Entonces su mujer que era muy lista le sugirió una idea. Para lograr una rosa
azul la única manera era introducir un rosa blanca dentro de un recipiente que
contuviera un preparado con tinte azul. El floricultor decidió hacer lo que
le había dicho su mujer y efectivamente logró que la rosa blanca se tornara
azul. El tinte se notaba un poco, pero desde luego la rosa era azul. El
mercader cuando vio la rosa se alegró mucho, pagó espléndidamente al
floricultor y se alejó muy satisfecho con la compra.
Decidió
ir cuanto antes a palacio para que la rosa no se le marchitara. El emperador,
en cuanto uno de sus cortesanos le hubo anunciado que el feliz portador de la
rosa azul estaba en palacio, le recibió inmediatamente. La princesa, esta vez,
al principio se quedómuy sorprendida al ver la flor que le enseñaba el
mercader, mas en cuanto la tuvo entre sus manos, exclamó airadamente:
-Esto es
una superchería. Esa rosa no es azul ni lo ha sido nunca, ha sido teñida con
algún colorante como si se tratara de un vestido. ¡Que saquen a ese hombre
inmediatamente de aquí!
Al
mercader no le dio ni tiempo de hacer una reverencia. Cortésmente fue invitado
a salir de allí cuanto antes.
El
semblante del emperador estaba triste; temía que nunca lograría ver casada a
su hija. Ningún pretendiente se veía capaz de traer una rosa azul.
Cierta
tarde en que la princesa se paseaba por su jardín oyó a alguien que cantaba
acompañándose del laúd. Cantaba extraordina-riamente bien. La letra de la
canción era un delicado poema que conmovió inmediatamente el ánimo de la
princesa. Ésta se acercó hacia el sitio de donde venía la voz y la música y vio
al otro lado de la verja del jardín a un apuesto joven, que estaba pulsando
las últimas notas de su canción. La princesa le llamó y el joven a sus
preguntas contestó que era un poeta que cantaba sus canciones por el mundo. La
princesa y el poeta pronto comprendieron que se habían enamorado perdidamente
el uno del otro; la doncella ahora que estaba enamorada lamentaba amargamente
que su padre hubiera puesto una prueba tan difícil a los pretendientes a su
mano. Tristemente le contó al joven poeta todo lo referente a la rosa azul,
pero el muchacho no pareció asustarse demasiado. Le prometió a su amada que
mañana por la mañana entraría en palacio con una preciosa rosa tal como la
exigía el emperador.
Al día
siguiente el poeta se levantó muy de mañana y se encaminó hacia el palacio.
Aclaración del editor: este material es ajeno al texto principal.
(* ===== verification/Supply.v ===== *)
(** * The supply of tokens

    What the accounts hold together changes by the rewards that are claimed, the
    fees, and what users pay, and by nothing else: for one transaction, for the
    transactions of a block, and for a block that is verified and accepted. *)

From S2P Require Import Prelude External GoStd PendingCache Instances Keys Storage Genesis.
From S2P Require Import Stakers Pows Rewards Actions Users Details SysParams SamaState.
From S2P Require Import Tx TypedTx Activity Block BlockFacts Mempool VM Frames TxFacts.
From S2P Require Import Lookback VMFacts AcceptFacts.

(** ** Sums over accounts *)
Section holdings.
Context `{DatabaseLaws} `{EthereumLaws}.
Implicit Types (db : DB) (a : Address) (L : list Address).

(** What an account owns, staked or not, and what the accounts of a list own. *)
Definition owned db a : Z := balance db a + stake_balance db a.
Fixpoint holdings L db : Z :=
  match L with
  | [] => 0
  | a :: L' => owned db a + holdings L' db
  end.

Lemma holdings_ext L db db' :
  (forall a, a ∈ L -> owned db' a = owned db a) -> holdings L db' = holdings L db.
Proof.
  induction L as [|a L IH]; intros Heq; [done|]. cbn [holdings].
  rewrite Heq, IH by set_solver. done.
Qed.

(** [books a d db db']: [d] is added to what [a] owns, and that is all. *)
Definition books a d db db' : Prop :=
  accounts_ok db' /\ forall x, owned db' x = owned db x + (if decide (x = a) then d else 0).

Lemma books_holdings L a d db db' :
  NoDup L -> a ∈ L -> books a d db db' -> holdings L db' = holdings L db + d.
Proof.
  intros Hnd Hin [_ Hb]. induction L as [|x L IH]; [by apply elem_of_nil in Hin|].
  apply NoDup_cons in Hnd as [Hx Hnd]. cbn [holdings]. rewrite Hb.
  apply elem_of_cons in Hin as [<-|Hin].
  - rewrite decide_True by done. rewrite (holdings_ext L db db'); [lia|].
    intros y Hy. rewrite Hb, decide_False by (by intros ->). lia.
  - rewrite decide_False by (by intros ->). rewrite IH by done. lia.
Qed.

#[export] Instance owned_proper : Proper ((≡) ==> (=) ==> (=)) owned.
Proof. intros db db' Hdb a ? <-. unfold owned, balance, stake_balance. by rewrite Hdb. Qed.
#[export] Instance holdings_proper L : Proper ((≡) ==> (=)) (holdings L).
Proof. intros db db' Hdb. apply holdings_ext. intros a _. by rewrite Hdb. Qed.

Lemma books_balance a n db :
  accounts_ok db -> is_u64 n ->
  books a (n - balance db a) db (db_set db (PrefixBalanceKey a) (be_PutUint64 n)).
Proof.
  intros Hok Hn. split; [by apply accounts_ok_set_amount|]. intros x. unfold owned.
  rewrite balance_set, stake_balance_frame by done.
  destruct (decide (a = x)) as [<-|]; [rewrite decide_True by done|rewrite decide_False by done]; lia.
Qed.
Lemma books_stake a n db :
  accounts_ok db -> is_u64 n ->
  books a (n - stake_balance db a) db (db_set db (PrefixStakeKey a) (be_PutUint64 n)).
Proof.
  intros Hok Hn. split; [by apply accounts_ok_set_amount|]. intros x. unfold owned.
  rewrite balance_frame_stake, stake_balance_set by done.
  destruct (decide (a = x)) as [<-|]; [rewrite decide_True by done|rewrite decide_False by done]; lia.
Qed.
End holdings.

(** ** What one operation does to the sum *)
Section steps.
Context `{DatabaseLaws} `{Cacher Address UserMeta} `{GoRuntimeLaws} `{EthereumLaws}
  `{ChainCodecLaws}.
Context (L : list Address) (Hnd : NoDup L).
Implicit Types (w : world).

(** From one world to the next the accounts of [L] gain [d]. *)
Definition gains (d : Z) w w' : Prop :=
  accounts_ok (w_db w') /\ holdings L (w_db w') = holdings L (w_db w) + d.

Lemma gains_trans d d' w1 w2 w3 : gains d w1 w2 -> gains d' w2 w3 -> gains (d + d') w1 w3.
Proof. intros [_ H12] [Hok H23]. split; [done|lia]. Qed.
Lemma gains_eq d d' w w' : gains d w w' -> d = d' -> gains d' w w'.
Proof. by intros ? <-. Qed.
Lemma gains_same w w' :
  accounts_ok (w_db w) -> same_accounts (w_db w) (w_db w') -> gains 0 w w'.
Proof.
  intros Hok Hs. split; [by eapply same_accounts_ok|]. rewrite Z.add_0_r. apply holdings_ext.
  intros a _. unfold owned. by rewrite (same_balance _ _ _ Hs), (same_stake_balance _ _ _ Hs).
Qed.
Lemma gains_touches {A} (m : M world A) w w' r :
  touches not_account m -> m w = (w', r) -> accounts_ok (w_db w) -> gains 0 w w'.
Proof. intros Hm Hrun Hok. apply gains_same; [done|]. by eapply touches_same_accounts. Qed.
Lemma gains_books a d w w' :
  a ∈ L -> books a d (w_db w) (w_db w') -> gains d w w'.
Proof. intros Ha Hb. split; [apply Hb|]. by apply (books_holdings L a). Qed.

Lemma pay_gains a n w w' r :
  accounts_ok (w_db w) -> is_u64 n -> a ∈ L ->
  zoom (ModifyBalance a false n) w = (w', Ok r) -> gains (- n) w w'.
Proof.
  intros Hok Hn Ha Hrun. rewrite pay_run in Hrun by done. case_bool_decide as Hle; [|done].
  injection Hrun as <- _. pose proof (amount_at_range (PrefixBalanceKey a) (w_db w)) as Hr.
  fold (balance (w_db w) a) in Hr. apply (gains_books a); [done|]. cbn [w_db with_db].
  replace (- n) with (balance (w_db w) a - n - balance (w_db w) a) by lia.
  apply books_balance; [done|]. unfold is_u64 in *. lia.
Qed.
Lemma receive_gains a n w w' r :
  accounts_ok (w_db w) -> is_u64 n -> a ∈ L ->
  zoom (ModifyBalance a true n) w = (w', Ok r) -> gains n w w'.
Proof.
  intros Hok Hn Ha Hrun. rewrite receive_run in Hrun by done. case_bool_decide as Hle; [|done].
  injection Hrun as <- _. pose proof (amount_at_range (PrefixBalanceKey a) (w_db w)) as Hr.
  fold (balance (w_db w) a) in Hr. apply (gains_books a); [done|]. cbn [w_db with_db].
  replace n with (balance (w_db w) a + n - balance (w_db w) a) at 1 by lia.
  apply books_balance; [done|]. unfold is_u64 in *. lia.
Qed.
Lemma stake_pay_gains a n w w' r :
  accounts_ok (w_db w) -> is_u64 n -> a ∈ L ->
  zoom (ModifyStakeBalance a false n) w = (w', Ok r) -> gains (- n) w w'.
Proof.
  intros Hok Hn Ha Hrun. rewrite stake_pay_run in Hrun by done. case_bool_decide as Hle; [|done].
  injection Hrun as <- _. pose proof (amount_at_range (PrefixStakeKey a) (w_db w)) as Hr.
  fold (stake_balance (w_db w) a) in Hr. apply (gains_books a); [done|]. cbn [w_db with_db].
  replace (- n) with (stake_balance (w_db w) a - n - stake_balance (w_db w) a) by lia.
  apply books_stake; [done|]. unfold is_u64 in *. lia.
Qed.

(** ** What a transaction mints and burns *)

(** What a successful transaction pays out of nothing: a claim its reward, an
    unstake its reward on top of the stake, as far as the sum fits 64 bits. *)
Definition minted (s : stakerState) (u : UnsignedTransaction) (sender : Address) : Z :=
  match u with
  | UClaim c => claim_RewardAmount c
  | UUnStake x =>
      match GetStakerMeta s (byte_of_Z (unstake_StakerType x)) sender with
      | Some m => (Staker_StakeAmount m +u unstake_RewardAmount x) - Staker_StakeAmount m
      | None => 0
      end
  | _ => 0
  end.
(** What it takes out of the accounts besides the fee. *)
Definition paid (u : UnsignedTransaction) : Z :=
  match u with UAddUser a => adduser_PayAmount a | _ => 0 end.
Definition fee_of (g : Genesis) (u : UnsignedTransaction) : Z :=
  match FeeUnits u g with Ok units => units *u GetPrice u | _ => 0 end.

(** The amounts of a transaction are unsigned 64-bit integers. *)
Definition amounts_fit (u : UnsignedTransaction) : Prop :=
  match u with
  | UTransfer t => is_u64 (transfer_Units t)
  | UStake s => is_u64 (stake_StakeAmount s)
  | UAddUser a => is_u64 (adduser_PayAmount a)
  | _ => True
  end.
(** So are the stakes of the stakers, in force or added since the last commit. *)
Definition stakes_fit (s : stakerState) : Prop :=
  forall t a m, t ∈ StakerTypes ->
    c_cur (staker_cache t s) !! a = Some m \/ c_add (staker_cache t s) !! a = Some m ->
    is_u64 (Staker_StakeAmount m).
Lemma stake_fits s t a m : stakes_fit s -> GetStakerMeta s t a = Some m -> is_u64 (Staker_StakeAmount m).
Proof.
  intros Hfit Hm. destruct (decide (t ∈ StakerTypes)) as [Ht|Ht].
  - apply (Hfit t a m Ht). left. by rewrite <- cur_stakes_cache.
  - unfold GetStakerMeta, cur_stakes, GetCurStakes in Hm.
    unfold StakerTypes in Ht. rewrite !not_elem_of_cons in Ht. destruct Ht as (H1' & H2' & H3' & _).
    by rewrite !decide_False in Hm.
Qed.
(** The accounts a transaction moves tokens of are among those of [L]. *)
Definition parties (u : UnsignedTransaction) (sender : Address) : Prop :=
  sender ∈ L /\ forall t, u = UTransfer t -> transfer_To t ∈ L.
(* ===== verification/NodeWitnesses.v ===== *)
(** * Witnesses for signatures and the mempool *)

From S2P Require Import Prelude External GoStd Heap TData Instances Keys Storage Genesis.
From S2P Require Import Stakers SamaState Tx TypedTx TypedTxFacts Mempool MempoolFacts Samples NodeSamples.

(** ** Signatures *)

Definition pay40 : UnsignedTransaction := UTransfer (mkTransferTx sample_base (addr 2) 40).
Lemma pay40_ok : tx_ok pay40.
Proof. unfold tx_ok. repeat constructor; vm_compute; congruence. Qed.

Lemma ParseTypedData_TypedData_witness : ParseTypedData (TypedData_of pay40) = inr pay40.
Proof. exact (ParseTypedData_TypedData pay40 pay40_ok). Defined.

Lemma every_transaction_has_a_digest_witness : exists dh : Hash, tx_DigestHash pay40 = Ok (array dh).
Proof. exact (every_transaction_has_a_digest pay40 pay40_ok). Defined.

Definition nested : TypedData := CreateTypedData 5 "Transfer" [mkType tdPrice tdUint64] [(tdPrice, IString "7")].
Lemma DigestHash_terminates_witness : DigestHash nested <> Panic StackOverflow.
Proof. exact (proj1 (DigestHash_terminates nested)). Defined.

Definition unstake_at (t : Z) : UnsignedTransaction := UUnStake (mkUnStakeTx sample_base 6 SerStake t).
Definition signed (u : UnsignedTransaction) : Transaction :=
  match Init (NewTx u sample_sig) DefaultGenesis with Ok t => t | _ => NewTx u sample_sig end.
Lemma signs u : (if Init (NewTx u sample_sig) DefaultGenesis is Ok _ then true else false) = true ->
  Init (NewTx u sample_sig) DefaultGenesis = Ok (signed u).
Proof. unfold signed. by destruct (Init _ _). Qed.

Lemma marshals (u : UnsignedTransaction) (sig : bytes) : Marshal (u, sig) = inr (pack (u, sig)).
Proof. reflexivity. Qed.

Lemma unstake_end_time_is_unsigned_witness :
  exists t, Init (NewTx (unstake_at 9) sample_sig) DefaultGenesis = Ok t /\
    tx_sender t = tx_sender (signed (unstake_at 8)).
Proof.
  destruct (unstake_end_time_is_unsigned sample_base 6 SerStake 8 9 sample_sig DefaultGenesis
    (signed (unstake_at 8)) _ (marshals _ _) (signs (unstake_at 8) ltac:(vm_compute; reflexivity))) as (t & Hrun & _ & Hs).
  exists t. split; [exact Hrun|exact Hs].
Defined.

Definition vote4 : UnsignedTransaction := UVote (mkVoteTx sample_base (action 4)).
Lemma vote_signature_signs_govern_witness :
  exists t, tx_Unsigned t = UGovern (mkGovernTx sample_base (action 4)) /\
    tx_sender t = tx_sender (signed vote4).
Proof.
  destruct (vote_signature_signs_govern sample_base (action 4) sample_sig DefaultGenesis
    (signed vote4) _ (marshals _ _) (signs vote4 ltac:(vm_compute; reflexivity))) as (t & _ & Hu & Hs).
  exists t. split; [exact Hu|exact Hs].
Defined.

Lemma signed_transactions_have_twins_witness :
  exists t, tx_sender t = tx_sender (signed pay40) /\ tx_bytes t <> tx_bytes (signed pay40).
Proof.
  destruct (signed_transactions_have_twins pay40 sample_sig x1b DefaultGenesis (signed pay40) _ (marshals _ _)
    ltac:(vm_compute; reflexivity) ltac:(vm_compute; split; congruence)
    (signs pay40 ltac:(vm_compute; reflexivity)))
    as (t & _ & _ & Hs & Hb).
  exists t. split; [exact Hs|exact Hb].
Defined.

(** ** The mempool *)

Definition priced (n p : Z) : Transaction :=
  mkTransaction (UTransfer (mkTransferTx (mkBaseTx (txid 9) 0 p) (addr 2) 1)) [] [] [] (txid n) 0 (addr 1).
Definition two_slots : Mempool := Mempool_New DefaultGenesis 2.
Definition after_add (tx : Transaction) (m : Mempool) : Mempool := (Mempool_Add tx m).1.
Definition full_pool : Mempool := after_add (priced 2 8) (after_add (priced 1 5) two_slots).

(** A third transaction into the two slots: a step of the abstract pool. *)
Lemma mempool_refines_pool_witness :
  exists m1 a1, run_op (OpAdd (priced 1 5)) two_slots = (m1, Ok a1) /\ mempool_inv m1 /\
    pool_step 2 (pool two_slots) (OpAdd (priced 1 5)) a1 (pool m1).
Proof.
  destruct (mempool_refines_pool two_slots (OpAdd (priced 1 5)) (Mempool_New_inv _ 2 ltac:(lia)) I)
    as (m1 & a1 & Hrun & Hstep & Hinv & _).
  exists m1, a1. split; [exact Hrun|split; [exact Hinv|exact Hstep]].
Defined.

Lemma NewTxs_batch_witness :
  exists m batch, NewTxs 1 full_pool = (m, Ok batch) /\ total_load DefaultGenesis batch <= 1.
Proof.
  destruct (NewTxs_batch full_pool 1 ltac:(vm_compute; congruence) ltac:(vm_compute; split; congruence)
    ltac:(vm_compute; split; congruence)) as (m & batch & Hrun & _ & _ & _ & Hload & _).
  exists m, batch. split; [exact Hrun|exact Hload].
Defined.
Por
el camino encontró un rosal de flores blancas, cogió una de las rosas, todavía
húmedas de rocío, y con ella en la mano prosiguió su camino hacia el palacio.
Al llegar allí anunció a los chambelanes el objeto de su visita e
inmediatamente fue introducido ante el emperador y la princesa; que aquel día
se hallaban además rodeados de toda la corte.
El joven
poeta hizo unas cumplidas reverencias y entregó su florido obsequio a la
princesa que exclamó con una sonrisa encantadora:
-¡Qué
maravillosa rosa azul! ¡Jamás he visto otra igual!
Se oyó
un murmullo de desaprobación general. ¡Cómo podía decir aquello la princesa
si la flor era una sencilla rosa blanca!
La
princesa en contestación a aquellos rumores se limitó a decir sonriente:
-Parece
mentira que no seáis capaces de ver que esta rosa es completamente azul.
El
emperador esbozó una sonrisa y añadió :
-Si mi
hija la princesa dice que es azul lo será, porque estamos de acuerdo en opinar
que nadie hay más inteligente que ella en todo nuestro imperio.
Tras
decir estas palabras el soberano otorgó su imperial permiso para que se
celebrara la boda, y según cuenta la leyenda nunca hubo en el celeste imperio
una pareja más feliz que la formada por la princesa y el poeta.